How Women in STEM Are Shifting the Needle and Overcoming Stereotypes

Mar 13, 2024 | Uncategorized

In every nook and cranny of history, there are women who left a significant impact in Science, Technology, Engineering, and Mathematics (STEM). Although women in STEM have proven to be revolutionary leaders in their respective fields, the overwhelming prevailing gender biases that still persist have stifled some of their achievements. In spite of the bias, there has been a seismic shift that is redirecting the spotlight towards the remarkable achievements of women in STEM. These are some of the women who have prevailed against societal odds and gone on to excel in a field that is often considered demanding and male-dominated.

Pioneers of the Past:

The journey of women in STEM began a long time ago, with icons who rejected the status quo and decided to make a mark for themselves and inspire others to do the same. One of the early trailblazers was Mary Jackson, an African-American mathematician and aerospace engineer at the National Aeronautics and Space Administration (NASA). Despite facing racial segregation and gender bias, Mary’s aeronautical research played a significant role in advancing space exploration. Her story inspired the movie “Hidden Figures,” which has become a poignant reminder of the resilience and legacy of BIPOC women in STEM careers. Similarly, Katherine Goble Johnson and Dorothy Vaughan chose to push beyond the confines of society’s expectations and become professional leaders in their fields. Their academic pursuits and intellectual prowess led them to create a legacy at NASA that transformed the way the organization operated. Johnson’s intellectual depth, for example, was invaluable in the success of crucial space missions, including Alan Shepard’s historic journey as the first American in space and the trajectory calculations for the Apollo moon landing. Vaughan’s leadership and foresight also became a turning point in history, instrumental in propelling her team —and by extension—NASA, into the age of electronic computing.

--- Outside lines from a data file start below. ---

(** * GimpDial: the angle engine, the hit test and the background pass

    A shallow embedding of [app/widgets/gimpdial.c].

    Numbers.  [gdouble] values are read as real numbers: the development
    is about the geometry the code computes, not about the rounding of
    doubles.  The one place where the source narrows a [gdouble] to a
    [gfloat] (the locals [motion_angle] and [delta] of the motion
    handler) is kept visible as the function [to_gfloat], which the
    theorems leave arbitrary unless they say otherwise; the conversion C
    makes there, rounding to the nearest binary32 number, is
    [to_binary32].  [gint] values are integers; the widths, heights and
    border widths a widget sees are far from the ends of the [gint]
    range, so no wrap-around is written.

    Toolkit.  [atan2] and [sqrt] are the mathematical functions.  A call
    [g_object_set (dial, "alpha", v, NULL)] is read as the call of
    [gimp_dial_set_property] it dispatches to; redraw requests and the
    pointer grab of the toolkit leave no trace other than [has_grab]. *)

From Stdlib Require Import Reals Lra Lia ZArith List Bool.
Import ListNotations.

Open Scope R_scope.

(** ** Macros and constants *)

Notation "'G_PI'" := PI (only parsing).

Definition REL : R := 8 / 10.
Definition DEL : R := 1 / 10.
Definition TICK : Z := 10.
Definition EACH_OR_BOTH : R := 3 / 10.

(** [#define MIN(a, b) (((a) < (b)) ? (a) : (b))] on doubles and on ints. *)
Definition MIN (a b : R) : R := if Rlt_dec a b then a else b.
Definition MINi (a b : Z) : Z := if (a <? b)%Z then a else b.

Pioneers of the Present and Future:

Recognizing the importance of representation has led to a significant number of BIPOC women in STEM dedicating themselves to empowering and inspiring the next generation of scientists and engineers. Our founder, Dr. Keli Christopher, is a prime example of a leader who has taken on the role of pouring into young minds who are curious about the world around them and have endless possibilities. Dr. Christopher’s legacy extends back to her family, who were actively engaged in and involved in the civil rights revolution. She became the first Black person to earn a Ph.D. in agricultural engineering from the University of Illinois and the third Black woman worldwide to hold a Ph.D. in the field. Establishing The STEM Greenhouse in 2014 was really par for the course because it helped her pass on the love of STEM to the next generation of science and tech scholars. Hadiyah-Nicole Green, a physicist and cancer researcher, is another example of commitment to STEM. As an advocate for diversity in STEM, she has actively encouraged young girls, particularly those from underrepresented communities, to pursue careers in science.

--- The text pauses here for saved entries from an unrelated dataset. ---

(** * mythril/analysis/solver.py: solving path constraints and extracting
      a concrete transaction sequence

    A shallow embedding of [get_model], [_set_minimisation_constraints],
    [_get_concrete_transaction], [_get_concrete_state],
    [_replace_with_actual_sha] and [get_transaction_sequence], with the
    properties of the solve cache, of the minimisation constraints, of the
    concrete state extractor and of the hash preimage resolver.

    Python [str] is a [list ascii]; Python [int] is [Z]; a [dict] is an
    association list in insertion order; mutable [Constraints] objects and
    lists live in an explicit store; [raise] is the [Raise] result. *)

From Stdlib Require Import ZArith List Ascii String HexString Lia.
From stdpp Require Import base option list strings.
Import ListNotations.

Open Scope Z_scope.

(* ===================================================================== *)
(** ** Python strings *)
(* ===================================================================== *)

Abbreviation str := (list ascii).

(** A string literal. *)
Definition lit (s : string) : str := list_ascii_of_string s.

(** [sub in s] *)
Fixpoint startswith (p s : str) : bool :=
  match p, s with
  | [], _ => true
  | _ :: _, [] => false
  | a :: p', b :: s' => if decide (a = b) then startswith p' s' else false
  end.

Fixpoint contains (sub s : str) : bool :=
  match s with
  | [] => startswith sub []
  | _ :: s' => startswith sub s || contains sub s'
  end.

(** [s[i:j]] for [0 <= i <= j] *)
Definition slice (i j : nat) (s : str) : str := take (j - i) (drop i s).

(** [s.replace(old, new)]: every occurrence of [old], left to right, without
    overlaps. [skip] counts the characters of a match still to be dropped. *)
Fixpoint replace_from (old new : str) (skip : nat) (s : str) : str :=
  match s with
  | [] => []
  | c :: s' =>
      match skip with
      | S k => replace_from old new k s'
      | O =>
          if startswith old s
          then new ++ replace_from old new (length old - 1) s'
          else c :: replace_from old new 0 s'
      end
  end.

Definition str_replace (old new s : str) : str :=
  match old with
  | [] => new ++ flat_map (fun c => c :: new) s
  | _ :: _ => replace_from old new 0 s
  end.

(** [hex(z)] *)
Definition hex (z : Z) : str := lit (HexString.of_Z z).

(** ["%x" % z] *)
Definition fmt_x (z : Z) : str :=
  if z <? 0 then "-"%char :: drop 3 (hex z) else drop 2 (hex z).

(** [s.zfill(width)]: zeros on the left, after a leading sign *)
Definition zfill (width : nat) (s : str) : str :=
  let pad := repeat "0"%char (width - length s) in
  match s with
  | c :: s' =>
      if decide (c = "+"%char) then c :: pad ++ s'
      else if decide (c = "-"%char) then c :: pad ++ s'
      else pad ++ s
  | [] => pad
  end.

Definition is_hex_digit (c : ascii) : bool :=
  match HexString.ascii_to_digit c with Some _ => true | None => false end.

(** [int(s, 16)]: white space around, a sign, the prefix 0x or 0X with one
    underscore after it, then hexadecimal digits with single underscores
    between them; [None] stands for the [ValueError] of any other string. *)
Definition is_space (c : ascii) : bool :=
  let n := nat_of_ascii c in
  ((9 <=? n) && (n <=? 13) || (n =? 32) || (n =? 133) || (n =? 160))%nat.

Fixpoint lstrip (s : str) : str :=
  match s with
  | c :: s' => if is_space c then lstrip s' else s
  | [] => []
  end.

Definition strip (s : str) : str := reverse (lstrip (reverse (lstrip s))).

Fixpoint digits16 (acc : Z) (after_digit : bool) (s : str) : option Z :=
  match s with
  | [] => if after_digit then Some acc else None
  | c :: s' =>
      if decide (c = "_"%char) then
        if after_digit then digits16 acc false s' else None
      else
        match HexString.ascii_to_digit c with
        | Some d => digits16 (16 * acc + Z.of_N d) true s'
        | None => None
        end
  end.

Definition int16 (s : str) : option Z :=
  let s := strip s in
  let '(negative, s) :=
    match s with
    | c :: s' =>
        if decide (c = "-"%char) then (true, s')
        else if decide (c = "+"%char) then (false, s')
        else (false, s)
    | [] => (false, s)
    end in
  let s :=
    match s with
    | c0 :: c1 :: s' =>
        if bool_decide (c0 = "0"%char) && bool_decide (c1 = "x"%char ∨ c1 = "X"%char)
        then match s' with
             | c2 :: s'' => if decide (c2 = "_"%char) then s'' else s'
             | [] => s'
             end
        else s
    | _ => s
    end in
  match digits16 0 false s with
  | Some n => Some (if negative then - n else n)
  | None => None
  end.

(** [range(start, stop, step)] for a positive step *)
Definition range_step (start stop step : nat) : list nat :=
  map (fun j => (start + j * step)%nat) (seq 0 ((stop - start + (step - 1)) / step)).

(* ===================================================================== *)
(** ** Symbolic expressions: the fragment of mythril.laser.smt used here *)
(* ===================================================================== *)

Module smt.

Inductive BitVec : Type :=
| BVVal (value : Z) (size : N)
| BVSym (name : string) (size : N)
| Select (array : string) (index : BitVec).

Inductive Bool : Type :=
| BoolSym (name : string)
| UGE (a b : BitVec)
| UGT (a b : BitVec)
| Eq (a b : BitVec)
| Not (c : Bool)
| And (c d : Bool).

(** [symbol_factory.BitVecVal(value, size)]: the numeral is kept modulo
    [2^size]. *)
Definition BitVecVal (value : Z) (size : N) : BitVec :=
  BVVal (value mod 2 ^ Z.of_N size) size.

Definition size_of (e : BitVec) : N :=
  match e with
  | BVVal _ n => n
  | BVSym _ n => n
  | Select _ _ => 256%N
  end.

End smt.
Import smt.

#[global] Instance BitVec_eq_dec : EqDecision BitVec.
Proof. solve_decision. Defined.

#[global] Instance Bool_eq_dec : EqDecision Bool.
Proof. solve_decision. Defined.

(** An entry of a constraint collection: a Python [bool] or a symbolic
    boolean; [get_model] tells them apart with [type(constraint) == bool]. *)
Inductive constraint : Type :=
| PyBool (b : bool)
| SmtBool (e : Bool).

#[global] Instance constraint_eq_dec : EqDecision constraint.
Proof. solve_decision. Defined.

(** A z3 model: an interpretation of the free symbols, of the arrays and of
    the inverse hash functions. [inverse_value size digest] is
    [model.eval(inverse(digest)).as_long()] without model completion, [None]
    when the result is not a numeral ([as_long] is then missing:
    [AttributeError]). *)
Record Model : Type := {
  sym_value : string → Z;
  bool_value : string → bool;
  array_value : string → Z → Z;
  inverse_value : N → Z → option Z
}.

(** [model.eval(e, model_completion=True).as_long()] *)
Fixpoint eval (m : Model) (e : BitVec) : Z :=
  match e with
  | BVVal v n => v mod 2 ^ Z.of_N n
  | BVSym x n => sym_value m x mod 2 ^ Z.of_N n
  | Select a i => array_value m a (eval m i) mod 2 ^ 256
  end.

Fixpoint holds (m : Model) (c : Bool) : bool :=
  match c with
  | BoolSym x => bool_value m x
  | UGE a b => eval m b <=? eval m a
  | UGT a b => eval m b <? eval m a
  | Eq a b => eval m a =? eval m b
  | Not c' => negb (holds m c')
  | And c' d => holds m c' && holds m d
  end.

Definition satisfies (m : Model) (c : constraint) : bool :=
  match c with
  | PyBool b => b
  | SmtBool e => holds m e
  end.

Overcoming Obstacles and Forging Ahead

Although BIPOC women in STEM have shattered the glass ceiling in terms of success and achievements, they continue to face unique challenges that give them the shorter end of the stick in terms of career advancement and recognition. Systemic biases and stereotypes that perpetuate the underrepresentation of women in these fields also serve to be oppressive in the long run. Regardless of the harmful stereotypes that exist within society, countless individuals have risen above these obstacles, proving that talent and determination know no boundaries. Dr. Mae Jemison, the first African-American woman to travel to space, became an icon of inspiration herself, inspiring generations of young women to fearlessly pursue careers in STEM. In the same vein, Dr. Ellen Ochoa, who made her mark as the first Hispanic woman to travel to space, has made significant contributions to the field of optics and is a role model for aspiring Latina scientists. As a former astronaut and director of NASA’s Johnson Space Center, her reputation has preceded her.

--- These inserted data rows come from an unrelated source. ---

Lemma cancelReservation_preserves now u id d :
  booking_invariant d -> booking_invariant (db (cancelReservation now u id d)).
Proof.
  intros Hinv. unfold cancelReservation.
  destruct (Reservation.findById (reservations d) id) as [x|] eqn:Hf; [|exact Hinv].
  destruct (_ && negb (Nat.eqb _ _)); [exact Hinv|].
  destruct (_ && negb (Reservation.canBeCancelled _ _)); [exact Hinv|].
  simpl. apply (booking_invariant_replace d id x); auto.
  - apply (findById_In _ _ _ Hf).
  - apply cancelled_holds_no_more.
Qed.

Lemma adminCancelReservation_preserves now id d :
  booking_invariant d -> booking_invariant (db (adminCancelReservation now id d)).
Proof.
  intros Hinv. unfold adminCancelReservation.
  destruct (Reservation.findById (reservations d) id) as [x|] eqn:Hf; [|exact Hinv].
  simpl. apply (booking_invariant_replace d id x); auto.
  - apply (findById_In _ _ _ Hf).
  - apply cancelled_holds_no_more.
Qed.

Lemma updateReservationStatus_preserves now id status d :
  (forall s x,
     Status_of_string status = Some s ->
     Reservation.findById (reservations d) id = Some x ->
     Reservation.status_in_pending_confirmed s = true ->
     Reservation.isActive x = true) ->
  booking_invariant d ->
  booking_invariant (db (updateReservationStatus now id status d)).
Proof.
  intros Hsafe Hinv. unfold updateReservationStatus, Reservation.findByIdAndUpdate.
  destruct (Status_of_string status) as [s|]; [|exact Hinv].
  destruct (Reservation.findById (reservations d) id) as [x|] eqn:Hf; [|exact Hinv].
  simpl. apply (booking_invariant_replace d id x); auto.
  - apply (findById_In _ _ _ Hf).
  - repeat split. unfold Reservation.isActive. simpl.
    intros Hs. exact (Hsafe s x eq_refl eq_refl Hs).
Qed.

Lemma serve_preserves a d :
  reactivates a d = false -> booking_invariant d -> booking_invariant (serve a d).
Proof.
  destruct a as [now u req]. unfold serve, reactivates. simpl.
  destruct req as [body | id | id status | id]; simpl; intros Hsafe Hinv.
  - apply createReservation_preserves, Hinv.
  - apply cancelReservation_preserves, Hinv.
  - unfold authorize. simpl. rewrite orb_false_r.
    destruct (Role_eqb (role u) admin_role); simpl in *; [|exact Hinv].
    apply updateReservationStatus_preserves; [|exact Hinv].
    intros s x Hs Hx Hact. rewrite Hs, Hx, Hact in Hsafe. simpl in Hsafe.
    apply negb_false_iff in Hsafe. exact Hsafe.
  - unfold authorize. simpl. rewrite orb_false_r.
    destruct (Role_eqb (role u) admin_role); simpl; [|exact Hinv].
    apply adminCancelReservation_preserves, Hinv.
Qed.

Lemma run_preserves l : forall d,
  never_reactivates l d = true -> booking_invariant d -> booking_invariant (run l d).
Proof.
  induction l as [|a rest IH]; simpl; intros d Hsafe Hinv; [exact Hinv|].
  apply andb_true_iff in Hsafe as [Ha Hrest]. apply negb_true_iff in Ha.
  apply IH; [exact Hrest|]. apply serve_preserves; assumption.
Qed.

(** Creation, cancellation by the owner or an administrator, and status
    changes that do not put a cancelled or completed reservation back to
    'pending' or 'confirmed' keep the invariant: after any such sequence of
    requests on an empty store, served one at a time, no two active
    reservations of a room overlap. *)
Theorem no_double_booking_without_reactivation
    (rs : list Room.doc) (l : list Arrival) :
  never_reactivates l (empty_store rs) = true ->
  no_double_booking (reservations (run l (empty_store rs))) = true.
Proof.
  intros Hsafe. apply (run_preserves l (empty_store rs) Hsafe).
  split; [constructor | reflexivity].
Qed.

Lemma no_double_booking_without_reactivation_witness :
  no_double_booking
    (reservations (run (firstn 3 reactivation_requests) (empty_store [meeting_room])))
  = true.
Proof.
  apply (no_double_booking_without_reactivation [meeting_room]
           (firstn 3 reactivation_requests)).
  vm_compute. reflexivity.
Defined.

(** C1, on the code. Alice books the meeting room 10:00 to 11:00 and
    cancels, bob books the freed slot, and the administrator sets alice's
    reservation back to 'confirmed' through [updateReservationStatus],
    which runs no availability check: the store then holds two confirmed
    reservations of the same room over the same hour. *)
Theorem updateReservationStatus_reactivation_double_books :
  let d := run reactivation_requests (empty_store [meeting_room]) in
  map slot_of (reservations d)
  = [ (0%nat, 7%nat, 10 * hour, 11 * hour, confirmed);
      (1%nat, 7%nat, 10 * hour, 11 * hour, confirmed) ]
  /\ no_double_booking (reservations d) = false
  /\ never_reactivates reactivation_requests (empty_store [meeting_room]) = false
  /\ ~ no_overlap_after_any_requests.
Proof.
  repeat split.
  intros H. specialize (H [meeting_room] reactivation_requests).
  vm_compute in H. discriminate H.
Qed.

(** * Properties of the rest of the code *)

(** ** The shape of a request's effect on the store *)

Lemma serve_cases (a : Arrival) (d : Db) :
  serve a d = d
  \/ (exists x s,
        Reservation.findById (reservations d) (Reservation._id x) = Some x
        /\ serve a d
           = set_reservations
               (Reservation.replace
                  (Reservation.set_updatedAt (at_time a) (Reservation.set_status s x))
                  (reservations d)) d)
  \/ (exists body v room,
        request a = POST_reservation body
        /\ validations.createReservationValidation (at_time a) body = inr v
        /\ Room.findById (rooms d) (validations.room v) = Some room
        /\ Room.isActive room = true
        /\ validations.attendees v <= Room.capacity room
        /\ Reservation.checkAvailability (reservations d) (validations.room v)
             (validations.startTime v) (validations.endTime v) None = true
        /\ minDuration <= validations.endTime v - validations.startTime v <= maxDuration
        /\ serve a d
           = mkDb (rooms d)
               (reservations d ++ [granted (at_time a) (by_user a) v d])%list
               (S (nextId d))).
Proof.
  destruct a as [now u req]. unfold serve. simpl.
  assert (Hwrite : forall id x s,
    Reservation.findById (reservations d) id = Some x ->
    exists x0 s0,
      Reservation.findById (reservations d) (Reservation._id x0) = Some x0
      /\ set_reservations
           (Reservation.replace
              (Reservation.set_updatedAt now (Reservation.set_status s x))
              (reservations d)) d
         = set_reservations
             (Reservation.replace
                (Reservation.set_updatedAt now (Reservation.set_status s0 x0))
                (reservations d)) d).
  { intros id x s Hf. exists x, s. destruct (findById_In _ _ _ Hf) as [_ Hid].
    rewrite Hid. auto. }
  destruct req as [body | id | id status | id]; simpl.
  - destruct (validations.createReservationValidation now body) as [msg|v] eqn:Hv.
    { left. unfold createReservation. rewrite Hv. reflexivity. }
    destruct (Room.findById (rooms d) (validations.room v)) as [room|] eqn:Hroom.
    2:{ left. unfold createReservation. rewrite Hv. simpl. rewrite Hroom. reflexivity. }
    destruct (Room.isActive room) eqn:Hact.
    2:{ left. unfold createReservation. rewrite Hv. simpl. rewrite Hroom, Hact.
        reflexivity. }
    rewrite (createReservation_validated now u body d v room Hv Hroom Hact). simpl.
    destruct (Z.ltb_spec (Room.capacity room) (validations.attendees v)); [left; reflexivity|].
    destruct (Reservation.checkAvailability _ _ _ _ _) eqn:Hav; [|left; reflexivity].
    simpl.
    destruct (Z.ltb_spec (validations.endTime v - validations.startTime v) minDuration);
      [left; reflexivity|].
    destruct (Z.ltb_spec maxDuration (validations.endTime v - validations.startTime v));
      [left; reflexivity|].
    right. right. exists body, v, room. simpl. repeat split; auto.
  - unfold cancelReservation.
    destruct (Reservation.findById (reservations d) id) as [x|] eqn:Hf; [|left; reflexivity].
    destruct (_ && negb (Nat.eqb _ _)); [left; reflexivity|].
    destruct (_ && negb (Reservation.canBeCancelled _ _)); [left; reflexivity|].
    right. left. simpl. exact (Hwrite id x cancelled Hf).
  - unfold authorize. destruct (negb _); [left; reflexivity|].
    unfold updateReservationStatus, Reservation.findByIdAndUpdate.
    destruct (Status_of_string status) as [s|]; [|left; reflexivity].
    destruct (Reservation.findById (reservations d) id) as [x|] eqn:Hf; [|left; reflexivity].
    right. left. simpl. exact (Hwrite id x s Hf).
  - unfold authorize. destruct (negb _); [left; reflexivity|].
    unfold adminCancelReservation.
    destruct (Reservation.findById (reservations d) id) as [x|] eqn:Hf; [|left; reflexivity].
    right. left. simpl. exact (Hwrite id x cancelled Hf).
Qed.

Even though there is research to support the idea that women equally excel in STEM-related careers, the numbers also show that there is a staggering gender gap. For example, a 2021 study showed that 65% of STEM workers were men and 35% were women, and although times are changing, this gaping disconnect continues to exist. Regardless, there is hope for the future. Organizations like WiSTEM are pushing forward efforts that are helping to inspire young girls to know that they too can create meaningful careers in STEM, regardless of their backgrounds or the systemic challenges that they face. As we celebrate the pioneers of the present, it is equally important to recognize the rising stars who are shaping the future of STEM. Initiatives like Girls Who Code, Black Girls Code, and various mentorship programs are empowering young girls and women to pursue STEM careers. These organizations are not only pushing girls towards STEM; they are fostering inclusivity and providing opportunities for education and mentorship, all while sowing the seeds for a future where women continue to thrive and lead the charge in STEM fields. Although the numbers might be bleak, there are many more success stories to prove that there is teeming hope. Here is to all the powerful women in STEM who are leaving behind a thriving legacy.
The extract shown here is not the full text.